Cinque Terre, 2 settembre 2017 - «CI DISPIACE, soprattutto per i nostri genitori. Abbiamo sbagliato e pagheremo. Ma gli atti contrari alla pubblica decenza alle Cinque Terre sono ben altri». Andrea e Filippo sono due 25enni di Vernazza, ‘colpevoli’ di aver urinato in mare, alle due di notte dal molo, e per questo sanzionati dai carabinieri con una multa da 3.335 euro a persona. Insieme a un gruppo di amici venerdì sera i due sono andati a Monterosso, per la festa della locale squadra di calcio. Terminato l’evento, sono entrati in un bar, che stava chiudendo, per prendere da bere e poi si sono incamminati verso il molo dei Pescatori, per salire sulla barca che li avrebbe portati a casa. Prima di salire sulla piccola imbarcazione, hanno dato sfogo ai loro bisogni fisiologici, urinando in mare. In quel frangente stava transitando una pattuglia dei carabinieri. «Avevamo i fanali dell’auto puntati addosso, tanto che non riuscivano a vedere nulla – raccontano –, poi quando si sono avvicinati i carabinieri quasi non capivamo cosa avessimo fatto di male. Siamo dovuti andare in caserma perché non avevamo i documenti d’identità: questo, purtroppo è un brutto vizio che abbiamo. E dopo circa un’ora siamo usciti dalla caserma con la sanzione in mano: ua multa per atti contrari alla pubblica decenza».

 

 

ANDREA è un viticoltore, Filippo di mestiere fa il cameriere.
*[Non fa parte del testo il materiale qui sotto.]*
(* ===== verification/Divergence.v ===== *)
(** * Two nodes commit different entries

    Log matching ([LogMatching.v]) and election safety ([Cluster.v]) hold, but the property
    they serve does not: [on_append_entries] of [src/consensus/raft.rs] lets a follower
    commit up to the end of its own log instead of the last entry the leader has matched
    ([RaftSafety.commit_beyond_match]).  Since one message carries at most sixteen entries,
    the leader's commit index can lie beyond them, and the follower then commits a stale
    tail.

    [state_machine_safety_fails] runs such an execution of five nodes, with packets
    delivered in order on each link, none duplicated, four lost, and no crash. *)
From S2P Require Import Prelude Heapless Types Raft Cluster.
From stdpp Require Import base tactics list numbers option strings gmap sets relations.
Open Scope Z_scope.

(** ** Scripts *)

Section scripts.
Context `{HV : HVec}.

(** [Pass a b] delivers the oldest packet from [a] to [b]; [Drop a b] loses it. *)
Inductive cmd :=
| Elect (i : NodeId)
| Propose (i src dst : NodeId)
| Pass (a b : NodeId)
| Drop (a b : NodeId).

Definition oldest (a b : NodeId) (c : cluster) : option nat :=
  fst <$> list_find (fun p => pk_src p = a /\ pk_dst p = b) (cl_net c).

Definition action_of (c : cluster) (x : cmd) : option action :=
  match x with
  | Elect i => Some (Local i OpElect)
  | Propose i src dst => Some (Local i (OpPropose src dst))
  | Pass a b => Deliver <$> oldest a b c
  | Drop a b => Lose <$> oldest a b c
  end.

Definition exec (c : cluster) (xs : list cmd) : option cluster :=
  foldl (fun oc x => c ← oc; a ← action_of c x; act c a) (Some c) xs.

Lemma exec_None xs : foldl (fun oc x => c ← oc; a ← action_of c x; act c a) None xs = None.
Proof. induction xs as [|x xs IH]; [done|]. exact IH. Qed.

Lemma exec_rtc xs : forall c c', exec c xs = Some c' -> rtc cluster_step c c'.
Proof.
  unfold exec. induction xs as [|x xs IH]; intros c c'; cbn [foldl]; [by intros [= <-]|].
  cbn [mbind option_bind]. destruct (action_of c x) as [a|] eqn:Ha; cbn [mbind option_bind]; [|by rewrite exec_None].
  destruct (act c a) as [c1|] eqn:Hc; [|by rewrite exec_None]. intros H. eapply rtc_l; [|by apply IH].
  eapply act_step; [exact Hc|].
  destruct x; cbn in Ha; [by injection Ha as <-..| |]; by apply fmap_Some in Ha as (k & _ & ->).
Qed.

Lemma exec_reachable xs M c c' : cluster_reachable M c -> exec c xs = Some c' -> cluster_reachable M c'.
Proof. intros (c0 & Hi & Hr) He. exists c0. split; [done|]. etrans; [exact Hr|by eapply exec_rtc]. Qed.

(** Node [i] has committed entry [e] at the zero-based index [k]. *)
Definition committed (c : cluster) (i : NodeId) (k : nat) : option LogEntry :=
  s ← cl_nodes c !! i;
  if Z.of_nat k <? rn_commit_index s then entries_of (rn_log s) !! k else None.

End scripts.

(** ** The execution *)

Section run.
#[local] Existing Instance ListModel.list_hvec.
#[local] Existing Instance ListModel.list_hvec_laws.

Definition times (n : nat) (xs : list cmd) : list cmd := mjoin (replicate n xs).

(** A leader is elected by two of its peers. *)
Definition elect_by (i a b : NodeId) : list cmd := [Elect i; Pass i a; Pass i b; Pass a i; Pass b i].

(** Node 1 leads term 1 and replicates sixteen entries to nodes 2 to 5, then two more to
    node 2 only. *)
Definition term1 : list cmd :=
  elect_by 1 2 3 ++ [Pass 1 4; Pass 1 5] ++
  times 16 [Propose 1 1 2; Pass 1 2; Pass 1 3; Pass 1 4; Pass 1 5] ++ times 16 [Pass 2 1] ++
  times 2 [Propose 1 1 2; Pass 1 2].

(** Node 3 leads term 2 and commits two entries with nodes 4 and 5. *)
Definition term2 : list cmd :=
  elect_by 3 4 5 ++ times 2 [Propose 3 2 3; Pass 3 4; Pass 3 5; Pass 4 3; Pass 5 3].

(** Node 3 leads term 3 and proposes eighteen times before it hears from node 2, which
    refuses each message; it then starts over with node 2 from index 1. *)
Definition term3 : list cmd :=
  elect_by 3 4 5 ++ times 4 [Drop 3 2] ++ times 18 [Propose 3 2 3] ++ times 18 [Pass 3 2] ++ times 18 [Pass 2 3] ++
  [Propose 3 2 3; Pass 3 2].

Definition divergence : list cmd := term1 ++ term2 ++ term3.

Lemma five_init : cluster_init {[1; 2; 3; 4; 5]} Cluster.Witness.five.
Proof.
  split; [done|]. intros i s. cbn. rewrite !lookup_insert_Some, lookup_empty.
  intros H. destruct_or! H; destruct_and?; subst; try done;
    repeat match goal with H : _ \/ _ |- _ => destruct H | H : _ /\ _ |- _ => destruct H end; subst; try done;
    (split; [set_solver|]); eexists; (split; [reflexivity|]); cbn;
    (split; [repeat constructor; set_solver|]); (split; [apply Nat.leb_le; reflexivity|set_solver]).
Qed.

(** C30: State machine safety fails.  Five fresh nodes, run by the script [divergence], reach
    a state in which two of them have committed different traversals at the same log index.
    The script delivers packets in order on each link, loses four, and duplicates none. *)
Theorem state_machine_safety_fails :
  exists c a b k ea eb, exec Cluster.Witness.five divergence = Some c /\ cluster_reachable {[1; 2; 3; 4; 5]} c /\
    committed c a k = Some ea /\ committed c b k = Some eb /\ ea <> eb.
Proof.
  destruct (exec Cluster.Witness.five divergence) as [c|] eqn:Hs; [|vm_compute in Hs; discriminate].
  assert (forall i, committed c i 16 =
    (c ← exec Cluster.Witness.five divergence; committed c i 16)) as Hc by by rewrite Hs.
  exists c, 2, 3, 16%nat, (mkEntry 1 1 2), (mkEntry 2 2 3). split; [reflexivity|]. split.
  - eapply exec_reachable; [|exact Hs]. exists Cluster.Witness.five. split; [exact five_init|constructor].
  - rewrite !Hc. split; [vm_compute; reflexivity|]. split; [vm_compute; reflexivity|discriminate].
Qed.

End run.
Dopo questo spiacevole inconveniente, hanno deciso di rivolgersi alla professionalità dell’avvocato Massimo Lombardi della Spezia e di alcuni consulenti di Genova. Sono amareggiati per l’accaduto e in un certo senso stupiti dalla sanzione. «Non pensavamo neppure che fare pipì in mare raffigurasse un reato» non esitano a commentare. L’intero borgo di Vernazza in questi giorni si è stretto attorno ai due giovani. Non solo i ventenni o trentenni, ma anche gli anziani del posto si schierano a fianco di Andrea e Filippo, considerando eccessiva una simile ‘punizione’. Oltre 3.300 euro di sanzione, che se non pagata entro 60 giorni può lievitare fino a raggiungere quota 10mila euro, sembra, quasi a tutti, un’esagerazione. Ecco perché gli amici dei due multati hanno deciso di dare vita a una colletta in paese, per contribuire all’importo da versare. Un artista del posto ha inoltre ideato un logo che sarà presto stampato su un discreto quantitativo di magliette, un simbolo raffigurante un angelo intento a urinare: le magliette verranno messe in vendita e il ricavato sarà devoluto ai due 25enni, per aiutarli a pagare la sanzione. «Ci fa piacere la solidarietà – concludono i ragazzi –. Stiamo discutendo con il commercialista per procedere in maniera regolare».